Mary got to see it—the risen Christ, the new creation, the birth of the gospel—and, according to John, she got to see it primarily because she was the only one who stayed with Jesus all the way through—from Galilee to Jerusalem, from the cross to the resurrection. She got to see it all because she was faithful, never wavering from her devotion to the Lord. She was the first evangelist, the most faithful disciple, the one who, along with the other women, gave the first sermon in the history of the church. “I have seen the Lord!”
This is real discipleship—staying with Jesus through everything. Some wash their hands of Jesus out of self-interest. Some would rather fight for their rights than do the things that make for peace. Some will stay in the shadows and admire Jesus from a distance. Some will be troubled by him because he haunts their dreams of wealth and success. Others will follow, but only reluctantly and when compelled to do so.

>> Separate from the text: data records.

(** Three daily bars, two of them of one day, one with no close. *)
Lemma normalize_bars_clean_witness :
  let day1 := mkTs (mkDate 2023 1 2) 0 None in
  let day2 := mkTs (mkDate 2023 1 3) 0 None in
  let s := mkSeries (Some "ES") [(Some day1, 2%float)] in
  clean_rows fx_start fx_end (s_rows s)
  /\ (s = empty_series \/ s_name s = Some "ES")
  /\ (PyStr.contains "month" (PyStr.lower "1 day") = true ->
      forallb (fun r => is_month_end (fst r)) (valid_rows (s_rows s)) = true).
Proof.
  exact (@normalize_bars_clean sort_index_stable "ES"
           [ mkBar (Some (mkTs (mkDate 2023 1 2) 0 None)) (Some 1%float);
             mkBar (Some (mkTs (mkDate 2023 1 3) 0 None)) None;
             mkBar (Some (mkTs (mkDate 2023 1 2) 0 None)) (Some 2%float) ]
           "1 day" fx_start fx_end _ eq_refl).
Defined.

(** X2. For a bar size that is not monthly, every row of the result is
    a bar of the reply: its timestamp and its value are the date and the
    close of one bar. When no two bars of the reply carry the same
    instant, the result does not depend on how the sort orders equal
    instants: it is the bars that lie in the window and have a non-null
    close, in time order. *)
Theorem normalize_bars_rows_of_reply `{SortIndex} (symbol : string) (bars : list Bar)
    (bar_size : string) (start_ts end_ts : stamp) (s : Series) :
  PyStr.contains "month" (PyStr.lower bar_size) = false ->
  _normalize_bars symbol bars bar_size start_ts end_ts = Ok s ->
  (forall t v, In (Some t, v) (s_rows s) -> In (t, v) (omap bar_row bars))
  /\ (distinct_instants (omap bar_row bars) = true ->
      s_rows s
      = map (fun r => (Some (fst r), snd r))
          (List.filter (fun r => in_window start_ts end_ts (fst r)
                                 && negb (PrimFloat.is_nan (snd r)))
             (stable_sort (omap bar_row bars)))).
Proof.
  intros Hm [[Hrows ->] | (out & Hclip & ->)]%normalize_bars_rows.
  { split; [done|]. intros _. by rewrite Hrows. }
  rewrite Hm in Hclip. apply clip_ok in Hclip. subst out. cbn [s_rows]. split.
  - intros t v ([t' v'] & [= <- <-] & Hin)%in_map_iff.
    apply filter_In in Hin as [Hin _]. apply filter_In in Hin as [Hin _].
    by apply sort_index_elem, drop_duplicated_elem.
  - intros Hd. destruct (sort_index_distinct _ Hd) as [Hsort Hinc].
    rewrite (drop_duplicated_sorted _ Hinc), Hsort.
    by rewrite filter_filter_andb.
Qed.

(** Three daily bars of three days, out of order, one with a null
    close. *)
Lemma normalize_bars_rows_of_reply_witness :
  let day1 := mkTs (mkDate 2023 1 2) 0 None in
  let day2 := mkTs (mkDate 2023 1 3) 0 None in
  let day3 := mkTs (mkDate 2023 1 4) 0 None in
  let bars := [ mkBar (Some day3) (Some 3%float);
                mkBar (Some day1) (Some 1%float);
                mkBar (Some day2) (Some nan) ] in
  s_rows (mkSeries (Some "ES") [(Some day1, 1%float); (Some day3, 3%float)])
  = map (fun r => (Some (fst r), snd r))
      (List.filter (fun r => in_window fx_start fx_end (fst r)
                             && negb (PrimFloat.is_nan (snd r)))
         (stable_sort (omap bar_row bars))).
Proof.
  exact (proj2 (@normalize_bars_rows_of_reply sort_index_stable "ES"
                  [ mkBar (Some (mkTs (mkDate 2023 1 4) 0 None)) (Some 3%float);
                    mkBar (Some (mkTs (mkDate 2023 1 2) 0 None)) (Some 1%float);
                    mkBar (Some (mkTs (mkDate 2023 1 3) 0 None)) (Some nan) ]
                  "1 day" fx_start fx_end _ eq_refl eq_refl) eq_refl).
Defined.

(** ** Month-end series *)

(** With a bound that is [NaT] the window is empty. *)
Lemma to_monthly_close_nat (series : Series) (symbol : string)
    (start_date end_date : date_arg) (s : Series) :
  start_date = DateNaT \/ end_date = DateNaT ->
  _to_monthly_close series symbol start_date end_date = Ok s ->
  series_empty s = true.
Proof.
  intros Hnat. unfold _to_monthly_close.
  destruct (pd_Timestamp start_date) as [start_ts|e] eqn:Hs; [|done].
  destruct (pd_Timestamp end_date) as [end_ts|e] eqn:He; [|done].
  destruct (clip _ _ _) as [out|e] eqn:Hclip; [|done].
  apply clip_nat in Hclip; [by intros [= <-]; subst out|].
  destruct Hnat as [-> | ->]; [left | right]; simpl in *; congruence.
Qed.

Lemma to_monthly_close_shape (series : Series) (symbol : string)
    (start_date end_date : date_arg) (s : Series) :
  _to_monthly_close series symbol start_date end_date = Ok s ->
  series_empty s = false ->
  exists start_ts end_ts,
    start_date = DateValue start_ts /\ end_date = DateValue end_ts
    /\ clean_rows start_ts end_ts (s_rows s)
    /\ forallb (fun r => is_month_end (fst r)) (valid_rows (s_rows s)) = true
    /\ s_name s = Some (PyStr.upper (PyStr.strip symbol)).
Proof.
  intros Hrun Hne.
  destruct start_date as [start_ts| |].
  2:{ rewrite (to_monthly_close_nat _ _ _ _ _ (or_introl eq_refl) Hrun) in Hne.
      done. }
  2:{ done. }
  destruct end_date as [end_ts| |].
  2:{ rewrite (to_monthly_close_nat _ _ _ _ _ (or_intror eq_refl) Hrun) in Hne.
      done. }
  2:{ done. }
  revert Hrun. unfold _to_monthly_close. cbn [pd_Timestamp].
  destruct (clip _ _ _) as [out|e] eqn:Hclip; [|done].
  intros [= <-]. exists start_ts, end_ts. split_and!; [done | done | | | done].
  - eapply windowed_clean; [|exact Hclip].
    apply resample_strict, stable_sort_weakly.
  - apply clip_ok in Hclip. subst out. cbn [s_rows]. rewrite valid_rows_some.
    do 2 apply forallb_filter_keep. apply resample_month_ends.
Qed.

(** The tail that the four month-end wrappers share. *)
Lemma monthly_tail (fetch : M world Series) (symbol : string)
    (start_date end_date : date_arg) (w w' : world) (s : Series) :
  (series <- fetch ;;
   if series_empty series then ret series
   else of_outcome (_to_monthly_close series symbol start_date end_date)) w
  = (Ok s, w') ->
  series_empty s = false ->
  exists series, _to_monthly_close series symbol start_date end_date = Ok s.
Proof.
  unfold bind. destruct (fetch w) as [[series|e] w1]; [|done].
  destruct (series_empty series) eqn:He.
  - intros [= <- <-]. congruence.
  - intros Hrun _. exists series. unfold of_outcome in Hrun.
    destruct (_to_monthly_close _ _ _ _) as [s'|e]; [|done].
    by inversion Hrun.
Qed.

(** X3. A non-empty series returned by one of the four month-end
    wrappers ([fetch_monthly_close_futures], [_fx], [_bond], [_option])
    is a clean month-end series, whether it was served from the cache or
    fetched: both dates were parsed, every row has a timestamp that is the
    last day of a month at midnight, the timestamps increase strictly and
    lie between the two bounds, no value is null, and the name is the
    symbol stripped and upper-cased. *)
Theorem monthly_wrappers_shape `{Md5} `{Resolver} `{SortIndex} (symbol : string)
    (start_date end_date : date_arg) (identity : contract_identity)
    (fetch : M world Series) (w w' : world) (s : Series) :
  In fetch [ fetch_monthly_close_futures symbol start_date end_date;
             fetch_monthly_close_fx symbol start_date end_date;
             fetch_monthly_close_bond symbol start_date end_date identity;
             fetch_monthly_close_option symbol start_date end_date identity ] ->
  fetch w = (Ok s, w') ->
  series_empty s = false ->
  exists start_ts end_ts,
    start_date = DateValue start_ts /\ end_date = DateValue end_ts
    /\ clean_rows start_ts end_ts (s_rows s)
    /\ forallb (fun r => is_month_end (fst r)) (valid_rows (s_rows s)) = true
    /\ s_name s = Some (PyStr.upper (PyStr.strip symbol)).
Proof.
  intros Hin Hrun Hne.
  assert (Htail : exists series,
             _to_monthly_close series symbol start_date end_date = Ok s).
  { simpl in Hin. destruct Hin as [<-|[<-|[<-|[<-|[]]]]];
      eapply monthly_tail; try exact Hne; exact Hrun. }
  destruct Htail as [series Hs]. by eapply to_monthly_close_shape.
Qed.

But blessed are disciples like Mary, who stay with Jesus until they see the good news of the Gospel, the promise of the new creation, come in its fullness. Blessed are disciples, like Mary, who remember the sin and the demons from which they have been delivered by the healing and forgiving word of Jesus Christ. Blessed are disciples like Mary, who seek the Lord with passion. Blessed are disciples like Mary who give birth to children of God by going from the garden to the world and witnessing to the truth: “I have seen the Lord!” Blessed are disciples like Mary, who will announce the good news to anyone who will listen!
Recently I was listening to someone who was criticizing our Methodist denomination for ordaining women. “Women shouldn’t speak in church,” he said, taking a single verse from Ephesians out of context. “Well, thank God they did,” I said.” Remember that the first Christian sermon was given by a woman to men who had been in hiding out at home. Without her, we probably wouldn’t have a church in the first place.”
She was the first evangelist, a true disciple. She was with Jesus on Palm Sunday, with him on Good Friday, and was the first to see him on Easter. It is appropriate that we begin Holy Week by seeing it through the eyes of the one who saw it all.
May we follow her example and tell people how we have seen the Lord present and at work in our own lives as people of the new creation!
Wells, Samuel. Power and Passion: Six Characters in Search of Resurrection. Zondervan: 2006.